The next few months were nice that we weren't having to say code words on the phone since she was no longer around. We had a code word for "I love you." BabyDaddy decided on "moogle." I was like, WTF is that? But that's BabyDaddy for you. He is funny like that. [When we got our wedding bands, I had "moogle" inscribed on the inside of it. :) ]

Then BabyMama's asshat father passed away. BM didn't have anyone to talk to, so guess who she came to visit? BABYDADDY!! Yes, she did. Thankfully I wasn't there. But she came over and cried and cried and said she knew he'd understand because BD has lost his mother a few years ago. She commented on how clean and tidy his apt was and couldn't get over how nice it looked. Uh, yeah, because SHE wasn't living there!

She has no idea he and I are dating, so she makes some remarks about how they should try to work it out. BD says he's not interested, so she huffs off. Oh, have I mentioned that a month after he and I started dating (she didn't know this, though), she got him a valentine's gift? Know what it was? A VIBRATOR!! BD was repulsed in more ways than one, but she said, "What? It's a massager!!" She didn't realize she got him a vibrator. And yes, I believe she was that dumb because I know her and she REALLY IS that clueless at times. Ugh.

After 8 months of dating and driving back and forth, BabyDaddy asks me to move in with him. We had discussed it before, but he had wanted to be on his own for a bit. I respected that. I just knew he couldn't afford to do it and I was throwing away money on rent, utilities, etc on a place I didn't occupy much. So we moved in together and at this point, BabyMama still had NO idea. Then an acquaintance of both of theirs came by to see BabyDaddy and I was there. We tried not to be obvious but she figured out we were dating and told BabyMama. Who of course was jealous and angry. We made sure I was never there during BabyBoy exchange. BabyBoy would scream and cry when he had to go back to BabyMama and this broke BD's heart. He'd come home in tears. It just sucked.

Since I had officially moved, I needed to find a job. I was driving back up on the weekends (Thu evening, actually) and working, then crashing at a friend's apt during the day while she was at work, then I'd shower and go to work before she got home. I did this Friday and Saturday, then would drive to my NEW home :) on Sunday mornings when I got off.
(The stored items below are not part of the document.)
(* ===== verification/CbprintfThms.v ===== *)
(** * Formatted output: the promises to the application *)
From Stdlib Require Import Ascii String.
From stdpp Require Import base list option.
From S2P Require Import Prelude Cbprintf CbprintfText CbprintfSpec CbprintfProps.

Open Scope Z_scope.
Open Scope zephyr_scope.

(** C99: The text that is printed for a format of the conversions d, i, o, u,
    x, X, c, s, p and %, with any flags, width, precision and length, is the one
    of ISO C, where the format and the values are such that Zephyr conforms.  The
    output function gets its characters one by one; the result is their number,
    or what the output function has returned for the first character that it
    refused, after which it is not called again. *)
Theorem cbprintf_prints_c99 {S : Type} (out : Z -> S -> Z * S) (mem : Z -> list Z) (l : list item) (ap : list va_item) (ctx : S) text :
  forallb item_ok l = true -> c99 mem l ap = Some text -> Z.of_nat (length text) < 2 ^ 31 ->
  z_cbvprintf_impl out mem (show l) ap ctx = Some (emit out text 0 ctx).
Proof. intros F H Hl. apply impl_emit; [by apply show_text|done]. Qed.

(** All conversions, a width and a precision from the arguments; a device that
    takes forty characters. *)
Lemma cbprintf_prints_c99_witness :
  let out c (l : list Z) := if (length l <? 40)%nat then (c, l ++ [c]) else (-5, l) in
  let mem a := if a =? 4096 then str "hello" ++ [0] else [] in
  let l := [Text (str "a="); Conversion (Directive (str "+") Star Absent LENGTH_NONE #"d"); Percent; Conversion (Directive (str "#") (Number 12) (Number 6) LENGTH_HH #"x");
            Conversion (Directive (str "#0") (Number 7) Absent LENGTH_LL #"o"); Conversion (Directive [] Star (Number 3) LENGTH_NONE #"s");
            Conversion (Directive (str "-") (Number 3) Absent LENGTH_NONE #"c"); Conversion (Directive (str "-") (Number 8) Absent LENGTH_NONE #"p"); Text (str "!")] in
  let ap := [VA32 5; VA32 (-7); VA32 511; VA64 8; VA32 (-9); VA32 4096; VA32 65; VA32 4096] in
  show l = str "a=%+*d%%%#12.6hhx%#07llo%*.3s%-3c%-8p!" /\
  z_cbvprintf_impl out mem (show l) ap [] = Some (-5, str "a=   -7%    0x0000ff0000010hel      A  0").
Proof.
  cbn zeta. split; [vm_compute; reflexivity|].
  rewrite (cbprintf_prints_c99 _ _ _ _ [] (str "a=   -7%    0x0000ff0000010hel      A  0x1000  !")); vm_compute; reflexivity.
Defined.

(** ** Printing into memory *)

(** A text at an address, and a terminator behind it. *)
Definition holds_text (s : Z) (text : list Z) (m m' : Z -> Z) : Prop :=
  (forall i c, text !! i = Some c -> m' (s + Z.of_nat i) = c) /\ m' (s + Z.of_nat (length text)) = 0 /\
  forall b, b < s \/ s + Z.of_nat (length text) < b -> m' b = m b.

Definition is_byte (c : Z) : Prop := 0 <= c < 256.

Lemma emit_str_out text n p e m :
  Forall is_byte text -> p <= e ->
  exists m', emit str_out text n (StrCtx p e m) = (n + Z.of_nat (length text), StrCtx (Z.min (p + Z.of_nat (length text)) e) e m') /\
    forall b, m' b = match text !! Z.to_nat (b - p) with Some c => if (p <=? b) && (b <? e) then c else m b | None => m b end.
Proof.
  intros F. revert n p m. induction F as [|c text Hc F IH]; intros n p m Hp; cbn [emit length].
  - exists m. split; [|done]. rewrite Z.min_l by lia. by rewrite !Z.add_0_r.
  - unfold str_out at 1. cbn [dp dpe str_mem]. destruct (Z.ltb_spec c 0) as [|_]; [unfold is_byte in Hc; lia|]. destruct (Z.ltb_spec p e) as [Hlt|Hge].
    + destruct (IH (n + 1) (p + 1) (store p c m)) as (m' & E & M); [lia|]. exists m'. rewrite E. split; [f_equal; [lia|]; f_equal; lia|]. intros b. rewrite M.
      unfold store. destruct (Z.eqb_spec b p) as [->|Hne].
      * replace (Z.to_nat (p - (p + 1))) with 0%nat by lia. replace (Z.to_nat (p - p)) with 0%nat by lia. cbn [lookup list_lookup].
        destruct (Z.leb_spec (p + 1) p); [lia|]. destruct (Z.leb_spec p p); [|lia]. destruct (Z.ltb_spec p e); [|lia]. cbn [andb].
        assert (u8 c = c) as -> by (apply wrap_u_id; unfold is_byte in Hc; cbn; lia). by destruct (text !! 0%nat).
      * destruct (Z.leb_spec p b) as [Hb|Hb].
        -- replace (Z.to_nat (b - p)) with (Datatypes.S (Z.to_nat (b - (p + 1)))) by lia. cbn [lookup list_lookup]. destruct (Z.leb_spec (p + 1) b); [done|lia].
        -- replace (Z.to_nat (b - p)) with 0%nat by lia. cbn [lookup list_lookup andb]. destruct (Z.leb_spec (p + 1) b); [lia|]. cbn [andb]. by destruct (text !! _).
    + assert (p = e) as <- by lia. destruct (IH (n + 1) p m) as (m' & E & M); [lia|]. exists m'. rewrite E. split; [f_equal; [lia|]; f_equal; lia|]. intros b. rewrite M.
      destruct (Z.leb_spec p b), (Z.ltb_spec b p); try lia; cbn [andb]; by destruct (text !! _), ((c :: text) !! _).
Qed.

Lemma lookup_take_min (text : list Z) n i : take n text !! i = if (i <? n)%nat then text !! i else None.
Proof. destruct (Nat.ltb_spec i n); [by apply lookup_take_lt|by apply lookup_take_ge]. Qed.

Lemma emit_printk_str_out text n s mx cnt m :
  Forall is_byte text -> 0 < s -> 0 <= cnt -> cnt + Z.of_nat (length text) < 2 ^ 31 ->
  exists m', emit printk_str_out text n (StrContext s mx cnt m) = (n + Z.of_nat (length text), StrContext s mx (cnt + Z.of_nat (length text)) m') /\
    forall b, m' b = match text !! Z.to_nat (b - (s + cnt)) with Some c => if (s + cnt <=? b) && (b <? s + mx) then (if b =? s + mx - 1 then 0 else c) else m b | None => m b end.
Proof.
  change (2 ^ 31) with 2147483648. intros F Hs. revert n cnt m. induction F as [|c text Hc F IH]; intros n cnt m H0 Hl; cbn [emit length] in *.
  - exists m. split; [|done]. by rewrite !Z.add_0_r.
  - unfold printk_str_out at 1. cbn [sc_count sc_max sc_str sc_mem]. destruct (Z.ltb_spec c 0) as [|_]; [unfold is_byte in Hc; lia|]. rewrite (wrap_s_id 32 (cnt + 1)) by (cbn; lia).
    destruct (Z.eqb_spec s 0) as [|_]; [lia|]. cbn [orb]. destruct (Z.leb_spec mx cnt) as [Hge|Hlt].
    + destruct (IH (n + 1) (cnt + 1) m) as (m' & E & M); [lia|lia|]. exists m'. rewrite E. split; [f_equal; [lia|]; f_equal; lia|]. intros b. rewrite M.
      destruct (Z.leb_spec (s + (cnt + 1)) b), (Z.leb_spec (s + cnt) b), (Z.ltb_spec b (s + mx)); try lia; cbn [andb]; by destruct (text !! _), ((c :: text) !! _).
    + destruct (IH (n + 1) (cnt + 1) (store (s + cnt) (if cnt =? mx - 1 then 0 else c) m)) as (m' & E & M); [lia|lia|]. exists m'. rewrite E. split; [f_equal; [lia|]; f_equal; lia|]. intros b. rewrite M.
      unfold store. destruct (Z.eqb_spec b (s + cnt)) as [->|Hne].
      * replace (Z.to_nat (s + cnt - (s + (cnt + 1)))) with 0%nat by lia. replace (Z.to_nat (s + cnt - (s + cnt))) with 0%nat by lia. cbn [lookup list_lookup].
        destruct (Z.leb_spec (s + (cnt + 1)) (s + cnt)); [lia|]. destruct (Z.leb_spec (s + cnt) (s + cnt)); [|lia]. destruct (Z.ltb_spec (s + cnt) (s + mx)); [|lia]. cbn [andb].
        assert (u8 (if cnt =? mx - 1 then 0 else c) = if s + cnt =? s + mx - 1 then 0 else c) as ->; [|by destruct (text !! 0%nat)].
        destruct (Z.eqb_spec cnt (mx - 1)), (Z.eqb_spec (s + cnt) (s + mx - 1)); try lia; [done|]. apply wrap_u_id. unfold is_byte in Hc. cbn. lia.
      * destruct (Z.leb_spec (s + cnt) b) as [Hb|Hb].
        -- replace (Z.to_nat (b - (s + cnt))) with (Datatypes.S (Z.to_nat (b - (s + (cnt + 1))))) by lia. cbn [lookup list_lookup]. destruct (Z.leb_spec (s + (cnt + 1)) b); [done|lia].
        -- replace (Z.to_nat (b - (s + cnt))) with 0%nat by lia. cbn [lookup list_lookup andb]. destruct (Z.leb_spec (s + (cnt + 1)) b); [lia|]. cbn [andb]. by destruct (text !! _).
Qed.

(** A memory that is a text with its terminator, byte by byte. *)
Lemma holds_text_intro s text n m m' :
  let k := Z.min (Z.of_nat (length text)) n in
  0 <= n -> (forall b, s <= b < s + k -> exists c, text !! Z.to_nat (b - s) = Some c /\ m' b = c) -> m' (s + k) = 0 -> (forall b, b < s \/ s + k < b -> m' b = m b) ->
  holds_text s (take (Z.to_nat n) text) m m'.
Proof.
  intros k Hn H1 H2 H3. assert (Z.of_nat (length (take (Z.to_nat n) text)) = k) as El by (rewrite length_take; lia). split; [|split].
  - intros i c Hi. pose proof (lookup_lt_Some _ _ _ Hi) as Hlt. apply lookup_take_Some in Hi as [Hi Hi']. destruct (H1 (s + Z.of_nat i)) as (c' & Hc & ->); [lia|].
    replace (Z.to_nat (s + Z.of_nat i - s)) with i in Hc by lia. congruence.
  - by rewrite El.
  - intros b Hb. rewrite El in Hb. by apply H3.
Qed.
It was exhausting and I did it for 2 months.

I applied at a temp agency and had my interview on Thursday afternoon before I left for my long drive to work. They called me Friday and left a voicemail on BabyDaddy's machine. They had a position at a hospital where I could start Monday if I wanted. I didn't even have to interview because the manager was so short handed she would just try me out. I drove home Sunday morning, slept a few hours, then stayed up so I could sleep that night. I started the temp job in a clinic at a hospital on Monday and worked all week til Thursday, when I left work a couple of hours early so I could make the drive to my old job. I turned in my 2 week notice and worked like a crazy person until I was done.

I finally had cut my ties from the city 4 hours away and was settled back in my hometown. It was refreshing. I finally had money to pay bills and not be utterly broke all the time. He had money to eat and we actually were able to rent movies, go out to dinner, and DO something other than work. And we got to see each other daily. And since I'm in my hometown, I get to see my family more than once or twice a year. :)

We had been dating 8 months at this point and BabyMama still had no idea until the gossip ran and told her. BabyBoy was now 14 months old and loved me. We played and laughed a lot. It was awesome.

A year after moving in together, we got married. BabyMama still had no idea and we were trying to find the right opportunity to tell her. BabyBoy was a toddler and he was the cutest ring bearer EVER. :)

We had a Hawaiian themed wedding and Hawaiian themed casual clothing was encouraged. :) It was SO laid back and so much fun. I need to find some pics and scan them.